少し調べると脚本家の大江が舞台出身だということを知り、さらに納得。近代日本の舞台の手法を、これほど効果的にスクリーンに持ち込んだ作品は、私が知る限り、この作品以外にない。
例えば、音楽の使い方も舞台と似ている。俳優の息遣いまで聞こえるよう、極力排した音楽。そして、時折訪れる、完全なる静寂。本作品の着想の元となったビートルズの「ドライブ・マイ・カー」のポップな曲調から与えられるイメージとは、全く相反する音響であり、そこがまた新たに想像の余白を生んでいるようでもあった。
舞台的な手法と対立的に使われたのが、車中の映像ではないかと思う。これだけは映画でしか成立できないものであると感じた。「車内」と「劇場」が混ざり合うように、劇場の席に座る観客であった私も、同じサーブの車内にいるような感覚になった。

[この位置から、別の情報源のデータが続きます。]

(** A sorted [groupby] table is strictly increasing in its key. *)
Lemma grupos_ordenados {A V} (f : Z * Z -> list A -> V) (chave : V -> Z * Z) data l :
  (forall k g, chave (f k g) = k) ->
  StronglySorted (fun a b => trim_ltb (chave a) (chave b) = true)
    (order_by (fun a b => trim_ltb (chave a) (chave b))
       (map (fun kg => f (fst kg) (snd kg)) (grupos (fun x => trimestre_de (data x)) l))).
Proof.
  intros Hf. eapply StronglySorted_impl_in;
    [|apply (StronglySorted_distinct (fun a b => trim_ltb (chave b) (chave a) = false) chave)].
  - intros a b _ _ [Hba Hne]. apply trim_ltb_total; done.
  - apply order_by_sorted; intros *; [apply trim_ltb_asym|apply trim_ltb_weak].
  - eapply Permutation_NoDup; [symmetry; apply Permutation_map, order_by_perm|].
    rewrite map_map. erewrite map_ext; [apply grupos_keys_NoDup|]. intros; apply Hf.
Qed.

(** The quarterly table comes out in strictly increasing quarter
    order, so [pct_change] compares each quarter with the latest earlier
    quarter that has transactions. *)
Theorem volume_ordenado tx :
  StronglySorted (fun a b => trim_ltb (v_trimestre a) (v_trimestre b) = true) (volume_trimestral tx).
Proof. apply grupos_ordenados. done. Qed.

Lemma novos_ordenados cs :
  StronglySorted (fun a b => trim_ltb (fst a) (fst b) = true) (novos_clientes cs).
Proof. apply (grupos_ordenados (fun k g => (k, length g))). done. Qed.

Lemma volume_chave tx k :
  (exists v, In v (volume_trimestral tx) /\ v_trimestre v = k) <-> tem_trimestre csv_Data tx k.
Proof. apply chave_grupos. done. Qed.

Lemma novos_chave cs k :
  (exists n, In n (novos_clientes cs) /\ fst n = k) <-> tem_trimestre csv_Data_Criacao_Conta cs k.
Proof. apply (chave_grupos _ (fun k g => (k, length g))). done. Qed.

(** C33: The script runs past its lookups, to the end, exactly when the
    transactions have rows in the first and the last quarter of 2024 and
    accounts were created in its second, third and fourth quarters;
    otherwise it stops with [KeyError]. *)
Theorem hipoteses_completa cs ts :
  (exists r, hipoteses cs ts = Ok r) <->
  tem_trimestre csv_Data (map h_tx ts) (2024, 1)%Z /\ tem_trimestre csv_Data (map h_tx ts) (2024, 4)%Z /\
  tem_trimestre csv_Data_Criacao_Conta cs (2024, 3)%Z /\ tem_trimestre csv_Data_Criacao_Conta cs (2024, 2)%Z /\
  tem_trimestre csv_Data_Criacao_Conta cs (2024, 4)%Z.
Proof.
  unfold hipoteses. rewrite <- !volume_chave, <- !novos_chave, <- !loc_trim_ok.
  destruct (loc_trim v_trimestre (2024, 1)%Z _), (loc_trim v_trimestre (2024, 4)%Z _),
    (loc_trim fst (2024, 3)%Z _), (loc_trim fst (2024, 2)%Z _), (loc_trim fst (2024, 4)%Z _);
    cbn; naive_solver.
Qed.
Lemma cliente_conta_por_tipo_witness :
  compra ex_cs ex_ts ex_ks ex_c1 ex_t100 ex_k10 /\ compra ex_cs ex_ts ex_ks ex_c1 ex_t101 ex_k11 /\
  Cartao.Tipo_Cartao ex_k10 <> Cartao.Tipo_Cartao ex_k11 /\
  2 <= #[fun p => bool_decide (ps_cliente_id p = Cliente.Cliente_ID ex_c1)]
         (obter_dados_personas ex_cs ex_ts ex_ks).
Proof.
  assert (compra ex_cs ex_ts ex_ks ex_c1 ex_t100 ex_k10) as H1
    by (repeat split; cbn; auto; discriminate).
  assert (compra ex_cs ex_ts ex_ks ex_c1 ex_t101 ex_k11) as H2
    by (repeat split; cbn; auto; discriminate).
  assert (Cartao.Tipo_Cartao ex_k10 <> Cartao.Tipo_Cartao ex_k11) as H3 by discriminate.
  split; [exact H1|]. split; [exact H2|]. split; [exact H3|].
  exact (cliente_conta_por_tipo ex_cs ex_ts ex_ks ex_c1 ex_t100 ex_k10 ex_t101 ex_k11 H1 H2 H3).
Defined.

(** The three rows, largest spending first, and the two of customer 1. *)
Example dados_ex :
  map (fun p => (ps_cliente_id p, ps_tipo_cartao p, ps_total_transacoes p, ps_valor_total_gasto p))
    (obter_dados_personas ex_cs ex_ts ex_ks) =
  [(Some 2%Z, Some "Crédito"%string, 1, Some (2000000 # 100)%Q);
   (Some 1%Z, Some "Crédito"%string, 1, Some (50000 # 100)%Q);
   (Some 1%Z, Some "Débito"%string, 1, Some (30000 # 100)%Q)].
Proof. vm_compute. reflexivity. Qed.

Definition ex_df : list linha := criar_faixas_categoricas (obter_dados_personas ex_cs ex_ts ex_ks).

(** The "top 20%" of three rows is one row (above 12200), and the age
    profiles count the three rows in two bands. *)
Example relatorio_ex :
  r_alto_quantidade (gerar_relatorio_personas ex_df) = 1 /\
  map (fun p => (pf_faixa p, pf_clientes p)) (r_perfis (gerar_relatorio_personas ex_df)) =
    [("26-35"%string, 2); ("46-55"%string, 1)] /\
  r_alto_faixa (gerar_relatorio_personas ex_df) = "46-55"%string.
Proof. vm_compute. repeat split; reflexivity. Qed.

(** Equal spending: nobody is in the "top 20%". *)
Lemma alto_valor_limite_witness :
  high_value (criar_faixas_categoricas (map (fun p => mk_persona (ps_cliente_id p) (ps_idade p)
     (ps_renda_anual p) (ps_tipo_cartao p) (ps_limite_cartao p) (ps_produto_mastercard p)
     (ps_total_transacoes p) (ps_ticket_medio p) (Some 100%Q) (ps_primeira_transacao p)
     (ps_ultima_transacao p)) (obter_dados_personas ex_cs ex_ts ex_ks))) = [].
Proof.
  apply alto_valor_limite. intros x y Hx Hy. vm_compute in Hx, Hy.
  destruct Hx as [<-|[<-|[<-|[]]]], Hy as [<-|[<-|[<-|[]]]]; reflexivity.
Defined.

End Persona.
Lemma churn_rates_lt_100 l : Forall (fun n => 1 <= n) l -> Forall (fun r => r < 100)%Q (churn_rates l).
Proof. destruct l as [|p l]; [constructor|]. apply taxas_lt_100. Qed.

(** C15: the monthly churn of analysis 5 is the mean of the months whose
    count of active customers dropped, each drop in (0, 100): it lies in
    (0, 100) and is at least the mean of all the monthly changes, the
    months of growth being left out. *)
Theorem churn_medio_limites ts c :
  churn_medio (churn_rates (map snd (clientes_ativos_mes ts))) = Some c ->
  (0 < c < 100)%Q /\
  forall m, media (churn_rates (map snd (clientes_ativos_mes ts))) = Some m -> (m <= c)%Q.
Proof.
  intros Hc. pose proof (churn_rates_lt_100 _ (clientes_ativos_mes_pos ts)) as Hlt.
  set (rs := churn_rates (map snd (clientes_ativos_mes ts))) in *.
  split.
  - apply (media_estrita 0 100 (List.filter (fun c => Qltb 0 c) rs)); [|exact Hc].
    apply List.Forall_forall. intros v (Hv & Hp)%filter_In. rewrite List.Forall_forall in Hlt.
    specialize (Hlt v Hv). apply Qltb_iff in Hp. lra.
  - intros m Hm. exact (media_positivos _ c m Hc Hm).
Qed.

(** ** Examples *)

(** Four customers in January 2024, two in February, three in March. *)
Definition ex_tx (i m c : Z) : transacao_csv :=
  mk_transacao_csv (Some i) (Some (Dates.mk_stamp 2024 m 10 12 0 0)) (Some 100%Q) (Some c) None None None.

Definition ex_ts : list transacao_csv :=
  [ex_tx 1 1 1; ex_tx 2 1 2; ex_tx 3 1 3; ex_tx 4 1 4; ex_tx 5 2 1; ex_tx 6 2 2;
   ex_tx 7 3 1; ex_tx 8 3 2; ex_tx 9 3 3].

Definition ex_cli (i : Z) (renda : option Q) : cliente_csv :=
  mk_cliente_csv (Some i) None renda None (Some 1%Z) (Some "Cidade"%string) (Some "SP"%string) (Some "Não"%string).

Definition ex_cs : list cliente_csv :=
  [ex_cli 1 (Some 40000%Q); ex_cli 2 (Some 120000%Q); ex_cli 3 (Some 45000%Q); ex_cli 4 None].

Example clientes_ativos_mes_ex :
  clientes_ativos_mes ex_ts = [((2024%Z, 1%Z), 4); ((2024%Z, 2%Z), 2); ((2024%Z, 3%Z), 3)].
Proof. vm_compute. reflexivity. Qed.

Example churn_ex :
  option_map Qred (churn_medio (churn_rates (map snd (clientes_ativos_mes ex_ts)))) = Some 50%Q /\
  option_map Qred (media (churn_rates (map snd (clientes_ativos_mes ex_ts)))) = Some 0%Q.
Proof. vm_compute. split; reflexivity. Qed.

Example analise_4_ex :
  match analise_4 ex_cs ex_ts with
  | Ok (t, f, v) => (map ltv_count t, f, Qred v) = ([2; 0; 1; 0], "100k-150k"%string, 300%Q)
  | Erro _ => False
  end.
Proof. vm_compute. reflexivity. Qed.

Lemma churn_medio_limites_witness :
  churn_medio (churn_rates (map snd (clientes_ativos_mes ex_ts))) = Some (200 # 4)%Q /\
  (0 < 200 # 4 < 100)%Q.
Proof.
  assert (churn_medio (churn_rates (map snd (clientes_ativos_mes ex_ts))) = Some (200 # 4)%Q) as H
    by (vm_compute; reflexivity).
  split; [exact H|]. exact (proj1 (churn_medio_limites ex_ts (200 # 4) H)).
Defined.

(** Analysis 4 fails on customers without an income, and analysis 5 with
    it, the projected churn (about 99.98%) being above 8%. *)
Example analises_sem_renda :
  match analises_4_5 [ex_cli 1 None; ex_cli 2 None] ex_ts with
  | (Erro e4, Erro e5) => e4 = erro_loc /\ e5 = erro_nome
  | _ => False
  end.
Proof. vm_compute. split; reflexivity. Qed.

End Estatistica.
(** * How It Lands: the analysis server, embedded and verified

    A shallow embedding of the backend of the "How It Lands" application
    (server/index.js, lib/agentBuilder.js, lib/reviewerAgent.js and
    lib/elasticsearch.js) together with the proofs of the properties its
    specification states about it.

    Conventions of the embedding.
    - A JavaScript string is a [string] of Latin-1 characters: the code units
      below 256.  Lower-casing and the white-space class are JavaScript's on
      that range.
    - A value received from the network is a [json] tree.  A number is
      modelled by an integer: the code only tests numbers for truthiness and
      copies them.
    - An expression that may raise is a [completion]: [Ret v] or [Throw].
    - [JSON.parse], [JSON.stringify] and [Date] belong to the JavaScript
      runtime, not to the repository; they are the fields of the class
      [JsRuntime] and every definition and theorem is parametric in them.
    - What [fetch] brought back is an [httpResult]; a response body is
      represented by what it decodes to. *)

From Stdlib Require Import Bool Arith NArith ZArith List Ascii String Lia Permutation Sorted.
From Stdlib Require Import Numbers.DecimalString Numbers.DecimalNat Numbers.DecimalN.
Import ListNotations.
Open Scope list_scope.
Open Scope string_scope.

Set Implicit Arguments.
Set Warnings "-register-all".

(* ================================================================== *)
(** ** JavaScript strings *)

Module JsString.
(** * bark-secure-proxy: the dispatch core

    A shallow embedding of the device registry ([internal/service/device_service.go]),
    the dispatch engine ([internal/service/notice_service.go]), the log query
    engine ([internal/service/notice_log_service.go]), the crypto helpers
    ([internal/crypto/aes.go]) and the Bolt-backed store
    ([internal/storage/bolt/bolt.go]), followed by the properties of the
    specification that concern them.

    Conventions of the embedding.
    - A Go [string] is a Rocq [string]: a sequence of bytes; [len(s)] is
      [String.length].  A [[]byte] is a [list Z] of values in [0, 255].
    - A Go [int] is a [Z]; where the code does arithmetic on values that come
      from a request, the 64-bit wrap-around is written out ([GoInt]).
    - An [error] is a value of type [error]; a function returning
      [(T, error)] returns a [result T].
    - State is passed explicitly: the store, the random source read by
      [crypto/rand], the wall clock read by [time.Now].
    - The [context.Context] handed to every call is taken to be live: its
      cancellation is a real-time event and is not part of the embedding.
    - The store keeps JSON documents; the embedding keeps the decoded records
      (the codec is taken to round-trip the records it wrote).  A write fails
      where bbolt refuses the key; failures of the disk are not modelled.
    - Functions of the Go distribution that the code calls ([strings],
      [unicode/utf8], [encoding/json], [encoding/base64], [crypto/aes],
      [crypto/cipher]) are written out after their documentation; the
      Unicode case tables, the upstream service, the random source and the
      clock are parameters. *)

From Stdlib Require Import ZArith List String Ascii Bool Lia Permutation.
From Stdlib Require Import DecimalString Sorted.
Import ListNotations.

Open Scope string_scope.
Open Scope list_scope.
Open Scope Z_scope.

Set Implicit Arguments.

(* ===================================================================== *)
(** * Part I: the embedding                                               *)
(* ===================================================================== *)

(** ** Errors and results *)

(** Go errors are compared by identity against the sentinel
    [storage.ErrNotFound] and otherwise only rendered with [Error()]. *)
Inductive error : Type :=
| ErrNotFound                       (* storage.ErrNotFound *)
| ErrorString (msg : string).       (* errors.New / fmt.Errorf *)

Definition error_Error (e : error) : string :=
  match e with
  | ErrNotFound => "not found"
  | ErrorString msg => msg
  end.

Definition error_eqb (a b : error) : bool :=
  match a, b with
  | ErrNotFound, ErrNotFound => true
  | ErrorString x, ErrorString y => String.eqb x y
  | _, _ => false
  end.

Inductive result (A : Type) : Type :=
| Ok (a : A)
| Err (e : error).
Arguments Ok {A} a.
Arguments Err {A} e.

Definition bind {A B} (r : result A) (k : A -> result B) : result B :=
  match r with
  | Ok a => k a
  | Err e => Err e
  end.

Notation "x <- r ;; k" := (bind r (fun x => k))
  (at level 61, r at next level, right associativity).
(** * anyreduce: a shallow embedding of the reduction engine

    Embeds [src/anyreduce/sequencepasses.py] ([find_integer],
    [linear_reduce]) and the parts of [src/anyreduce/reducer.py] that the
    properties below are about: [cache_key] (SHA-1 based fingerprints),
    [sort_key], the cached [predicate], [attempt], [__init__],
    [find_paired_brackets], [reduce_by_delimiter], the [reduce] driver
    (its loop body seen as a deterministic strategy that reads [current]
    and calls [predicate] or [attempt]), the point-substitution loop of
    [attempt_typedef_substitutions], and the passes that need no regular
    expression: [to_bs], [remove_byte], [reduce_by_bytes], [prefix_lines],
    [attempt_delete_many_sets], [kill_strings], [debracket],
    [delete_bracket_contents] and [reduce_by_all_delimiters].

    Python callbacks that may be called repeatedly are modelled as pure
    functions together with an explicit log of the arguments they were
    called with, so that statements about "which calls were made" can be
    expressed.  Python [while] loops are modelled with a fuel argument: a
    run that returns [None] ran out of fuel. *)

From Stdlib Require Import ZArith Lia Bool.
From stdpp Require Import base list gmap strings.
From Stdlib Require Import Strings.Byte.
From Stdlib Require Strings.String.
From Stdlib Require Import Sorting.Sorted.

Open Scope nat_scope.

(* ================================================================== *)
(** ** [find_integer] (sequencepasses.py, lines 1-35) *)
(* ================================================================== *)

Module FindInteger.

Section Stateful.

(** The callback [f] may be stateful (it is the cached predicate in
    [linear_reduce] and [attempt_delete_many_sets]): [f k s] is [f(k)]
    together with the state after the call. *)
Variable St : Type.

(** [for i in range(1, 5): if not f(i): return i - 1].  [inl] is an early
    return, [inr] falls through to the exponential probe. *)
Fixpoint linear_scan (f : nat -> St -> bool * St) (is : list nat) (s : St)
  : (nat * St) + St :=
  match is with
  | [] => inr s
  | i :: is' =>
      let (r, s') := f i s in
      if r then linear_scan f is' s' else inl (i - 1, s')
  end.

(** [while f(hi): lo = hi; hi *= 2] *)
Fixpoint probe_up (fuel : nat) (f : nat -> St -> bool * St) (lo hi : nat)
    (s : St) : option (nat * nat * St) :=
  match fuel with
  | O => None
  | S fuel' =>
      let (r, s') := f hi s in
      if r then probe_up fuel' f hi (hi * 2) s' else Some (lo, hi, s')
  end.

(** [while lo + 1 < hi: mid = (lo + hi) // 2; if f(mid): lo = mid
    else: hi = mid] *)
Fixpoint bisect (fuel : nat) (f : nat -> St -> bool * St) (lo hi : nat)
    (s : St) : option (nat * St) :=
  if lo + 1 <? hi then
    match fuel with
    | O => None
    | S fuel' =>
        let mid := (lo + hi) / 2 in
        let (r, s') := f mid s in
        if r then bisect fuel' f mid hi s' else bisect fuel' f lo mid s'
    end
  else Some (lo, s).

(** The whole function: the result and the state after the search. *)
Definition find_integer (fuel : nat) (f : nat -> St -> bool * St) (s : St)
  : option (nat * St) :=
  match linear_scan f [1; 2; 3; 4] s with
  | inl r => Some r
  | inr s' =>
      match probe_up fuel f 4 5 s' with
      | None => None
      | Some (lo, hi, s'') => bisect fuel f lo hi s''
      end
  end.

End Stateful.

Arguments linear_scan {St}.
Arguments probe_up {St}.
Arguments bisect {St}.
Arguments find_integer {St}.

(** A pure [f] observed through the log of the arguments it is called with,
    in call order. *)
Definition logged (f : nat -> bool) (k : nat) (calls : list nat)
  : bool * list nat :=
  (f k, calls ++ [k]).

Definition non_increasing (f : nat -> bool) : Prop :=
  forall a b, a <= b -> f b = true -> f a = true.

(** Every argument logged is at least 1 and lies outside the open interval
    [(lo, hi)] that the search still has to explore. *)
Definition outside (lo hi : nat) (calls : list nat) : Prop :=
  forall x, In x calls -> 1 <= x /\ (x <= lo \/ hi <= x).

End FindInteger.

(* ================================================================== *)
(** ** [linear_reduce] (sequencepasses.py, lines 38-73) *)
(* ================================================================== *)

Module LinearReduce.
Import FindInteger.

Section WithPredicate.

(** Elements of the sequence, and the state the (stateful) predicate
    threads: [predicate s ls] is [predicate(ls)] and the state after the
    call. *)
Variables (A St : Type).
Variable predicate : St -> list A -> bool * St.

(** [del l[n]] *)
Definition delete_at (n : nat) (l : list A) : list A := firstn n l ++ skipn (S n) l.

(** [for offset in [2, 3]: if i + offset <= len(sequence): attempt =
    prefix + sequence[i + offset:]; if predicate(attempt): sequence =
    attempt; break] *)
Fixpoint fallback (offsets : list nat) (i : nat) (prefix sequence : list A)
    (s : St) : list A * St :=
  match offsets with
  | [] => (sequence, s)
  | offset :: offsets' =>
      if i + offset <=? length sequence then
        let attempt := prefix ++ skipn (i + offset) sequence in
        let (r, s') := predicate s attempt in
        if r then (attempt, s') else fallback offsets' i prefix sequence s'
      else fallback offsets' i prefix sequence s
  end.

(** The [find_integer] callback [lambda k: i + k <= len(sequence) and
    predicate(prefix + sequence[i + k:])], with Python's short-circuit. *)
Definition probe (i : nat) (prefix sequence : list A) (k : nat) (s : St)
  : bool * St :=
  if i + k <=? length sequence
  then predicate s (prefix ++ skipn (i + k) sequence)
  else (false, s).

(** [while i < len(sequence): ...]: one fuel unit per iteration, the same
    fuel bounding the loops of [find_integer].  The [break] after a
    successful pair deletion leaves the loop, so the function returns. *)
Fixpoint loop (fuel : nat) (i : nat) (sequence : list A) (s : St)
  : option (list A * St) :=
  match fuel with
  | O => None
  | S fuel' =>
      if i <? length sequence then
        let prev := sequence in
        let prefix := firstn i sequence in
        match find_integer fuel' (probe i prefix sequence) s with
        | None => None
        | Some (n, s1) =>
            let '(sequence1, s2) :=
              if 0 <? n then (prefix ++ skipn (i + n) sequence, s1)
              else fallback [2; 3] i prefix sequence s1 in
            let next sequence' s' :=
              let i' := if length prev =? length sequence' then S i else i - 1 in
              loop fuel' i' sequence' s' in
            if i + 2 <? length sequence1 then
              let attempt := delete_at i (delete_at (i + 2) sequence1) in
              let (r, s3) := predicate s2 attempt in
              if r then Some (attempt, s3) else next sequence1 s3
            else next sequence1 s2
        end
      else Some (sequence, s)
  end.

(** [linear_reduce(sequence, predicate)], starting with cursor [i = 0]. *)
Definition linear_reduce (fuel : nat) (sequence : list A) (s : St)
  : option (list A * St) :=
  loop fuel 0 sequence s.

End WithPredicate.

Arguments delete_at {A}.
Arguments fallback {A St}.
Arguments probe {A St}.
Arguments loop {A St}.
Arguments linear_reduce {A St}.

(** A pure predicate observed through the log of the candidates it is
    called on, in call order. *)
Definition logged {A} (p : list A -> bool) (calls : list (list A)) (c : list A)
  : bool * list (list A) :=
  (p c, calls ++ [c]).

(** Equality test on lists of naturals, for example predicates. *)
Definition list_nat_eqb (x y : list nat) : bool :=
  bool_decide (x = y).

End LinearReduce.

(* ================================================================== *)
(** ** Byte strings, [sort_key] and [cache_key] (reducer.py, lines 10-15) *)
(* ================================================================== *)

Module Bytes.

(** Python [bytes]. *)
Definition bytes := list Byte.byte.

(** Byte literals written as Rocq strings. *)
Definition b (s : string) : bytes := String.list_byte_of_string s.

Definition byte_val (c : Byte.byte) : Z := Z.of_N (Byte.to_N c).

(** Python's comparison of two [bytes] objects: lexicographic on the
    unsigned byte values, a proper prefix being smaller. *)
Fixpoint lex_compare (x y : bytes) : comparison :=
  match x, y with
  | [], [] => Eq
  | [], _ :: _ => Lt
  | _ :: _, [] => Gt
  | c :: x', d :: y' =>
      match Z.compare (byte_val c) (byte_val d) with
      | Eq => lex_compare x' y'
      | r => r
      end
  end.

(** [sort_key(b) = (len(b), b)] compared as a Python tuple. *)
Definition sort_key_compare (x y : bytes) : comparison :=
  match Nat.compare (length x) (length y) with
  | Eq => lex_compare x y
  | r => r
  end.

(** [sort_key(x) < sort_key(y)] *)
Definition sort_key_lt (x y : bytes) : bool :=
  match sort_key_compare x y with Lt => true | _ => false end.

(** [sort_key(x) <= sort_key(y)] *)
Definition sort_key_le (x y : bytes) : bool :=
  match sort_key_compare x y with Gt => false | _ => true end.

Definition bytes_eqb (x y : bytes) : bool :=
  match lex_compare x y with Eq => true | _ => false end.

(** [b"".join(parts)] with separator [d]: [d.join(parts)]. *)
Fixpoint join (d : bytes) (parts : list bytes) : bytes :=
  match parts with
  | [] => []
  | [p] => p
  | p :: ps => p ++ d ++ join d ps
  end.

Fixpoint is_prefix (x y : bytes) : bool :=
  match x, y with
  | [], _ => true
  | c :: x', d :: y' => Byte.eqb c d && is_prefix x' y'
  | _ :: _, [] => false
  end.

(** [s.split(sep)] for a non-empty separator: the pieces between the
    non-overlapping occurrences of [sep], scanning left to right.  [acc] is
    the reversed current piece; [n] bounds the recursion by [len(s)]. *)
Fixpoint split_go (sep : bytes) (n : nat) (s acc : bytes) : list bytes :=
  match n with
  | O => [rev acc ++ s]
  | S n' =>
      match s with
      | [] => [rev acc]
      | c :: s' =>
          if is_prefix sep s then rev acc :: split_go sep n' (skipn (length sep) s) []
          else split_go sep n' s' (c :: acc)
      end
  end.

(** [s.split(sep)]: [None] is the [ValueError("empty separator")] that
    Python raises for [sep == b""]. *)
Definition split (sep s : bytes) : option (list bytes) :=
  match sep with
  | [] => None
  | _ => Some (split_go sep (length s) s [])
  end.

(** [filter(None, parts)]: the non-empty parts. *)
Definition nonempty_parts (parts : list bytes) : list bytes :=
  List.filter (fun p => match p with [] => false | _ => true end) parts.

End Bytes.

Module Sha1.
Import Bytes.
Open Scope Z_scope.

(** SHA-1 (FIPS 180-4) over 32-bit words represented as [Z] in
    [[0, 2^32)], with the wrap-around of every addition written out. *)
Definition w32 (z : Z) : Z := Z.land z (Z.ones 32).
Definition rotl (x n : Z) : Z := w32 (Z.lor (Z.shiftl x n) (Z.shiftr x (32 - n))).
Definition add32 (x y : Z) : Z := w32 (x + y).
Definition not32 (x : Z) : Z := Z.lxor x (Z.ones 32).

映画の大半が「舞台稽古」というクローズドな世界で繰り広げられるにもかかわらず、広島、ゴミ焼却炉、北海道、バー、キュレーターの家、そして、車中。オトの不可思議なストーリーと、チェーホフの戯曲と入り混ざるようにして、様々な場所で様々な物語が動き、イマジネーションのパレットの広がりを感じた。
褒めてばかりなので、あえて難点だと思ったところを一つあげるとすると、それはタバコの描き方。「かっこよくタバコ吸う」は、現代が舞台の映画だともはやアナクロ。妙にアナクロ趣味が混ざるのはある意味日本的な気もするが、いい加減「かっこよくタバコ吸う」はもう、ストーリー展開の上でも不必要ではないかと思う。
私が感じた難点は、演出上のほんの一部分に過ぎないが、それ以外の脚本、演技、音楽、映像、作品を構成する全てが第一級だと感じ、感服した。
ビートルズ、村上春樹、チェーホフ、濱口竜介・大江崇允と辿っていくことで創出され、俳優たちが演じ、撮影されることで「ドライブ・マイ・カー」という一つの宇宙が作られたような作品だった。